(** The exceptions of the program.  The first three are the [Error]s
    thrown by [parseNotation], each with the text it interpolates;
    [UndefinedValue] stands for the [TypeError] of reading [.value] off
    [undefined], and [InvalidArrayLength] for the [RangeError] of
    building an array of 2^32 slots or more. *)
Inductive Exn :=
| InvalidDicePart (part : JsString.t)
| NegativeDicePools (part : JsString.t)
| BothAdvantageAndDisadvantage
| UndefinedValue (index : nat)
| InvalidArrayLength.

(** ** The expression parser *)

(** The named groups of a match of [termRe]; [None] is [undefined]. *)
Record Groups := {
  g_sign : JsString.t;
  g_count : option JsString.t;
  g_sides : option JsString.t;
  g_kd : option JsString.t;
  g_n : option JsString.t;
  g_mod : option JsString.t
}.

Definition isSelector (s : JsString.t) : bool :=
  JsString.eqb s (str "kh") || JsString.eqb s (str "kl")
  || JsString.eqb s (str "dh") || JsString.eqb s (str "dl").

(** [part.match(termRe)].  The pattern [termRe] reads: start of input, a
    sign [+] or [-] (group sign), then either
    - zero or more digits (group count), the letter d, one or more digits
      (group sides) and optionally one of kh, kl, dh, dl (group kd)
      followed by one or more digits (group n); or
    - one or more digits (group mod);
    then end of input.
    The pattern is anchored at both ends and each of its digit groups is
    followed by a non-digit or by the end, so a match is unique and the
    groups are the maximal digit runs.  The [i] flag is not modelled: the
    parts are cut from a lower-cased string. *)
Definition matchTermRe (part : JsString.t) : option Groups :=
  match part with
  | [] => None
  | s :: rest =>
      if isSign s then
        let (ds, r1) := spanDigits rest in
        match r1 with
        | [] =>
            if isEmpty ds then None
            else Some {| g_sign := [s]; g_count := None; g_sides := None;
                         g_kd := None; g_n := None; g_mod := Some ds |}
        | c :: r2 =>
            if Ascii.eqb c "d" then
              let (ss, r3) := spanDigits r2 in
              if isEmpty ss then None
              else
                match r3 with
                | [] =>
                    Some {| g_sign := [s]; g_count := Some ds;
                            g_sides := Some ss; g_kd := None; g_n := None;
                            g_mod := None |}
                | [_] => None
                | k1 :: k2 :: r4 =>
                    let (ns, r5) := spanDigits r4 in
                    if isSelector [k1; k2] && negb (isEmpty ns) && isEmpty r5
                    then Some {| g_sign := [s]; g_count := Some ds;
                                 g_sides := Some ss; g_kd := Some [k1; k2];
                                 g_n := Some ns; g_mod := None |}
                    else None
                end
            else None
        end
      else None
  end.

(** Truthiness of a group: defined and not the empty string. *)
Definition truthy (g : option JsString.t) : bool :=
  match g with Some (_ :: _) => true | _ => false end.

Definition groupText (g : option JsString.t) : JsString.t :=
  match g with Some s => s | None => [] end.

(** Truthiness of [number | undefined]: defined and not zero. *)
Definition truthyNumber (n : option Z) : bool :=
  match n with Some v => negb (v =? 0) | None => false end.

Definition numberOf (n : option Z) : Z :=
  match n with Some v => v | None => 0 end.

(** The selector text as the kind it is cast to.  The pattern admits only
    kh, kl, dh and dl, and the keep branch is taken for the first two. *)
Definition keepKindOf (kd : JsString.t) : KeepKind :=
  if JsString.eqb kd (str "kh") then kh else kl.

Definition dropKindOf (kd : JsString.t) : DropKind :=
  if JsString.eqb kd (str "dh") then dh else dl.

(** The body of the [for (const part of parts)] loop: the term pushed, or
    the exception thrown. *)
Definition parsePart (part : JsString.t) : Exn + Term :=
  match matchTermRe part with
  | None => inl (InvalidDicePart part)
  | Some g =>
      let sign := if JsString.eqb (g_sign g) (str "-") then -1 else 1 in
      if truthy (g_mod g) then
        inr (Modifier (sign * parseInt (groupText (g_mod g))))
      else
        let count0 :=
          if truthy (g_count g) then parseInt (groupText (g_count g)) else 1 in
        let sides0 := parseInt (groupText (g_sides g)) in
        if sign =? -1 then inl (NegativeDicePools part)
        else
          let kd := g_kd g in
          let n := if truthy (g_n g)
                   then Some (parseInt (groupText (g_n g))) else None in
          let term := {| count := if count0 =? 0 then 1 else count0;
                         sides := sides0; keep := None; drop := None |} in
          if truthy kd && truthyNumber n then
            if JsString.eqb (groupText kd) (str "kh")
               || JsString.eqb (groupText kd) (str "kl")
            then
              inr (Dice {| count := count term; sides := sides term;
                           keep := Some (keepKindOf (groupText kd),
                                         numberOf n);
                           drop := drop term |})
            else
              inr (Dice {| count := count term; sides := sides term;
                           keep := keep term;
                           drop := Some (dropKindOf (groupText kd),
                                         numberOf n) |})
          else inr (Dice term)
  end.

Fixpoint parseParts (parts : list JsString.t) (acc : list Term)
  : Exn + list Term :=
  match parts with
  | [] => inr acc
  | part :: more =>
      match parsePart part with
      | inl e => inl e
      | inr t => parseParts more (acc ++ [t])
      end
  end.

Definition isAdv (tok : JsString.t) : bool :=
  JsString.eqb tok (str "adv") || JsString.eqb tok (str "advantage").

Definition isDis (tok : JsString.t) : bool :=
  JsString.eqb tok (str "dis") || JsString.eqb tok (str "disadvantage").

(** The [while (tokens.length)] loop, on the tokens in reverse (the loop
    reads and pops the last one).  Returns the tokens left, in their
    original order, and the two flags. *)
Fixpoint stripFlags (rtokens : list JsString.t) (adv dis : bool)
  : list JsString.t * bool * bool :=
  match rtokens with
  | [] => ([], adv, dis)
  | last :: rest =>
      if isAdv last then stripFlags rest true dis
      else if isDis last then stripFlags rest adv true
      else (rev rtokens, adv, dis)
  end.

Definition tokensOf (notation : JsString.t) : list JsString.t :=
  splitSpaces (toLowerCase (trim notation)).

Definition partsOfTokens (tokens : list JsString.t) : list JsString.t :=
  filter (fun p => negb (isEmpty p)) (splitSigns (ensurePlus (join tokens))).

Definition parseNotation (notation : JsString.t) : Exn + ParsedExpression :=
  let '(tokens, adv, dis) := stripFlags (rev (tokensOf notation)) false false in
  match parseParts (partsOfTokens tokens) [] with
  | inl e => inl e
  | inr ts =>
      if adv && dis then inl BothAdvantageAndDisadvantage
      else inr {| terms := ts; advantage := adv; disadvantage := dis |}
  end.

(** ** Effects: the random source and exceptions

    A computation reads the number of random values consumed so far and
    either throws or returns a result with the new number. *)

Module Eff.

Definition M (A : Type) : Type := nat -> Exn + (A * nat).

Definition ret {A} (a : A) : M A := fun k => inr (a, k).

Definition bind {A B} (m : M A) (f : A -> M B) : M B :=
  fun k => match m k with
           | inl e => inl e
           | inr (a, k') => f a k'
           end.

Definition throw {A} (e : Exn) : M A := fun _ => inl e.

End Eff.

Import Eff.

Declare Scope eff_scope.
Delimit Scope eff_scope with eff.
Notation "x <- m ;; f" := (bind m (fun x => f))
  (at level 61, m at next level, right associativity) : eff_scope.
Local Open Scope eff_scope.

(** ** Arrays *)

(** [arr.slice(start, end)] for integer arguments; [None] is an omitted
    [end].  A negative argument counts from the end, and both are clamped
    to the array. *)
Definition relativeIndex (len : nat) (i : Z) : nat :=
  if i <? 0 then Z.to_nat (Z.max (Z.of_nat len + i) 0)
  else Z.to_nat (Z.min i (Z.of_nat len)).

Definition slice {A} (arr : list A) (start : Z) (end_ : option Z) : list A :=
  let len := length arr in
  let k := relativeIndex len start in
  let final := match end_ with
               | Some e => relativeIndex len e
               | None => len
               end in
  firstn (final - k) (skipn k arr).

(** [Array.from({ length }, f)]: [f] is called once per slot, in order;
    a negative length is no slot. *)
Fixpoint replicateM {A} (n : nat) (f : M A) : M (list A) :=
  match n with
  | O => ret []
  | S n' => x <- f ;; xs <- replicateM n' f ;; ret (x :: xs)
  end.

Definition arrayFrom {A} (length : Z) (f : M A) : M (list A) :=
  replicateM (Z.to_nat length) f.

(** [arr.sort(cmp)].  The language fixes the result for a consistent
    comparator: the stable ordering in which [a] precedes [b] when
    [cmp(a, b) < 0] and equal elements keep their order.  It is computed
    here by insertion from the right, an element going in front of the
    first one it does not exceed.  The comparator may throw. *)
Fixpoint insertBy {A} (cmp : A -> A -> M Z) (x : A) (sorted : list A)
  : M (list A) :=
  match sorted with
  | [] => ret [x]
  | y :: rest =>
      c <- cmp x y ;;
      if c <=? 0 then ret (x :: y :: rest)
      else (r <- insertBy cmp x rest ;; ret (y :: r))
  end.

Fixpoint sortBy {A} (cmp : A -> A -> M Z) (arr : list A) : M (list A) :=
  match arr with
  | [] => ret []
  | x :: rest => s <- sortBy cmp rest ;; insertBy cmp x s
  end.

(** [arr.reduce(f, init)] *)
Fixpoint reduce {A B} (f : B -> A -> M B) (arr : list A) (acc : B) : M B :=
  match arr with
  | [] => ret acc
  | x :: rest => acc' <- f acc x ;; reduce f rest acc'
  end.

(** [new Set(xs).has(i)] *)
Definition setHas (xs : list nat) (i : nat) : bool :=
  existsb (Nat.eqb i) xs.

(** [rolls[i].value]: reading [.value] off a missing element throws. *)
Definition valueAt (rolls : list DieRoll) (i : nat) : M Z :=
  match nth_error rolls i with
  | Some r => ret (value r)
  | None => throw (UndefinedValue i)
  end.

(** The ranking of [rollTerm]:
    [[...indices].sort((a, b) => rolls[b].value - rolls[a].value)]. *)
Definition sortedIdx (rolls : list DieRoll) (indices : list nat)
  : M (list nat) :=
  sortBy (fun a b => vb <- valueAt rolls b ;;
                     va <- valueAt rolls a ;;
                     ret (vb - va)) indices.

(** ** The roll resolver *)

Record TermResult := {
  rolls : list DieRoll;
  used : list nat;
  subtotal : Z
}.

(** The detail string of [applyAdvantage], kept as the template and the
    two numbers it interpolates. *)
Inductive AdvText :=
| adv_text (a b : Z)
| dis_text (a b : Z).

Record AdvResult := {
  adv_value : Z;
  adv_detail : option AdvText
}.

(** The objects pushed on [details]. *)
Inductive Detail :=
| ModifierDetail (v : Z)
| D20Detail (base : Z) (advOrDis : option AdvText) (final : Z)
| DiceDetail (d_sides d_count : Z)
    (d_keep : option (KeepKind * Z)) (d_drop : option (DropKind * Z))
    (d_rolls : list Z) (usedIndices : list nat) (d_subtotal : Z).

Definition isNone {A} (o : option A) : bool :=
  match o with None => true | Some _ => false end.

Section Resolver.

(** [random k] is the value of the [k]-th call of [Math.random()]. *)
Variable random : nat -> Q.

Definition mathRandom : M Q := fun k => inr (random k, S k).

Definition rollOnce (sides : Z) : M Z :=
  r <- mathRandom ;; ret (1 + Qfloor (r * inject_Z sides)).

Definition rollTerm (term : DiceTerm) : M TermResult :=
  rolls <- arrayFrom (count term)
             (v <- rollOnce (sides term) ;; ret {| value := v |}) ;;
  let indices := seq 0 (length rolls) in
  sortedIdx <- sortedIdx rolls indices ;;
  indices <- match keep term with
             | Some (kh, n) => ret (slice sortedIdx 0 (Some n))
             | Some (kl, n) =>
                 sortBy (fun a b => ret (Z.of_nat a - Z.of_nat b))
                        (slice sortedIdx (- n) None)
             | None => ret indices
             end ;;
  let indices :=
    match drop term with
    | Some (kind, n) =>
        let toDrop := match kind with
                      | dh => slice sortedIdx 0 (Some n)
                      | dl => slice sortedIdx (- n) None
                      end in
        filter (fun i => negb (setHas toDrop i)) indices
    | None => indices
    end in
  let used := indices in
  subtotal <- reduce (fun acc i => v <- valueAt rolls i ;; ret (acc + v))
                     used 0 ;;
  ret {| rolls := rolls; used := used; subtotal := subtotal |}.

Definition applyAdvantage (base sides : Z) (adv dis : bool) : M AdvResult :=
  if negb (sides =? 20) || (negb adv && negb dis)
  then ret {| adv_value := base; adv_detail := None |}
  else
    a <- rollOnce 20 ;;
    b <- rollOnce 20 ;;
    if adv
    then ret {| adv_value := Z.max a b; adv_detail := Some (adv_text a b) |}
    else ret {| adv_value := Z.min a b; adv_detail := Some (dis_text a b) |}.

(** The condition of the single-d20 branch of the handler. *)
Definition takesAdvantagePath (parsed : ParsedExpression) (t : DiceTerm)
  : bool :=
  (count t =? 1) && (sides t =? 20)
  && (advantage parsed || disadvantage parsed)
  && isNone (keep t) && isNone (drop t).

(** One iteration of [for (const t of parsed.terms)]: the amount added
    to [total] and the object pushed on [details]. *)
Definition resolveTerm (parsed : ParsedExpression) (t : Term)
  : M (Z * Detail) :=
  match t with
  | Modifier m => ret (m, ModifierDetail m)
  | Dice d =>
      if takesAdvantagePath parsed d then
        base <- rollOnce 20 ;;
        advd <- applyAdvantage base 20 (advantage parsed)
                  (disadvantage parsed) ;;
        ret (adv_value advd,
             D20Detail base (adv_detail advd) (adv_value advd))
      else
        r <- rollTerm d ;;
        ret (subtotal r,
             DiceDetail (sides d) (count d) (keep d) (drop d)
               (map value (rolls r)) (used r) (subtotal r))
  end.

********************

:: WORK TO COMPLETE ::
Out of the data above, transcribe exactly and only the lines starting with the line that has "Definition groupText (g" and going on through the line that has "kh else kl.", both included.

:: ANSWER TO THE EXERCISE ::
Definition groupText (g : option JsString.t) : JsString.t :=
  match g with Some s => s | None => [] end.

(** Truthiness of [number | undefined]: defined and not zero. *)
Definition truthyNumber (n : option Z) : bool :=
  match n with Some v => negb (v =? 0) | None => false end.

Definition numberOf (n : option Z) : Z :=
  match n with Some v => v | None => 0 end.

(** The selector text as the kind it is cast to.  The pattern admits only
    kh, kl, dh and dl, and the keep branch is taken for the first two. *)
Definition keepKindOf (kd : JsString.t) : KeepKind :=
  if JsString.eqb kd (str "kh") then kh else kl.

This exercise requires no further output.